§ **DESCRIPTION OF THE TASK**:
Would you give the records below again, exactly and completely?
^^^^
(** * ShortsSync: the selection and budget core, embedded in Rocq

    A shallow embedding of three modules of the repository:

    - [video_history.py]    (class [VideoHistory], the upload ledger),
    - [youtube_uploader.py] (class [YouTubeUploader], quota accounting and
      the batch upload loop),
    - [content_analyzer.py] (class [ContentAnalyzer], scoring, the dynamic
      view threshold and the selection cascade).

    Conventions of the embedding.

    - A Python [int] is a [Z]; a JSON object used as a dictionary is a
      [gmap string _]; a Python list is a [list].
    - A method that reads and mutates [self] or a file takes the state and
      returns the new state next to its result.
    - What the environment decides (the clock, the outcome of a file write,
      of an upload request, of [random.uniform]) is an explicit argument.
    - A finite Python float is a rational ([Q]).  Where the code computes
      with floats and truncates the result (the dynamic view threshold),
      every operation rounds to the nearest binary64 number, ties to even
      ([round_float]), and the conversions that raise [OverflowError] beyond
      the float range return [None].  A value read with [float()] may also
      be an infinity or NaN ([PyFloat]).
    - The engagement score takes a logarithm and is a real ([R]): its
      rounding is idealised.  The [OverflowError] of its integer divisions
      is modelled; a score whose product leaves the finite floats is [inf]
      in the code and a large real here, and the theorems on the value of
      the score are stated for quotients within [rate_bound]. *)

From stdpp Require Import gmap strings list sorting pretty.
From Stdlib Require Import Ascii ZArith QArith Qround Qabs Reals Lra Lia.

Open Scope Z_scope.

(** ** Python helpers *)

(** [s.startswith('@')] followed by [s = s[1:]]: the cleaning step repeated
    at the top of every [VideoHistory] method. *)
Definition starts_with_at (s : string) : bool :=
  match s with
  | String "@"%char _ => true
  | _ => false
  end.

(** [s[1:]]. *)
Definition drop_first (s : string) : string :=
  match s with
  | String _ rest => rest
  | EmptyString => EmptyString
  end.

Definition strip_at (username : string) : string :=
  if starts_with_at username then drop_first username else username.

(** [s[:n]] on a string, for [n >= 0]. *)
Definition str_take (n : nat) (s : string) : string := String.substring 0 n s.

(** Truthiness of a Python string: the empty string is false. *)
Definition str_truthy (s : string) : bool :=
  match s with
  | EmptyString => false
  | _ => true
  end.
^^^^
§ **WRITTEN SOLUTION**:
(** * ShortsSync: the selection and budget core, embedded in Rocq

    A shallow embedding of three modules of the repository:

    - [video_history.py]    (class [VideoHistory], the upload ledger),
    - [youtube_uploader.py] (class [YouTubeUploader], quota accounting and
      the batch upload loop),
    - [content_analyzer.py] (class [ContentAnalyzer], scoring, the dynamic
      view threshold and the selection cascade).

    Conventions of the embedding.

    - A Python [int] is a [Z]; a JSON object used as a dictionary is a
      [gmap string _]; a Python list is a [list].
    - A method that reads and mutates [self] or a file takes the state and
      returns the new state next to its result.
    - What the environment decides (the clock, the outcome of a file write,
      of an upload request, of [random.uniform]) is an explicit argument.
    - A finite Python float is a rational ([Q]).  Where the code computes
      with floats and truncates the result (the dynamic view threshold),
      every operation rounds to the nearest binary64 number, ties to even
      ([round_float]), and the conversions that raise [OverflowError] beyond
      the float range return [None].  A value read with [float()] may also
      be an infinity or NaN ([PyFloat]).
    - The engagement score takes a logarithm and is a real ([R]): its
      rounding is idealised.  The [OverflowError] of its integer divisions
      is modelled; a score whose product leaves the finite floats is [inf]
      in the code and a large real here, and the theorems on the value of
      the score are stated for quotients within [rate_bound]. *)

From stdpp Require Import gmap strings list sorting pretty.
From Stdlib Require Import Ascii ZArith QArith Qround Qabs Reals Lra Lia.

Open Scope Z_scope.

(** ** Python helpers *)

(** [s.startswith('@')] followed by [s = s[1:]]: the cleaning step repeated
    at the top of every [VideoHistory] method. *)
Definition starts_with_at (s : string) : bool :=
  match s with
  | String "@"%char _ => true
  | _ => false
  end.

(** [s[1:]]. *)
Definition drop_first (s : string) : string :=
  match s with
  | String _ rest => rest
  | EmptyString => EmptyString
  end.

Definition strip_at (username : string) : string :=
  if starts_with_at username then drop_first username else username.

(** [s[:n]] on a string, for [n >= 0]. *)
Definition str_take (n : nat) (s : string) : string := String.substring 0 n s.

(** Truthiness of a Python string: the empty string is false. *)
Definition str_truthy (s : string) : bool :=
  match s with
  | EmptyString => false
  | _ => true
  end.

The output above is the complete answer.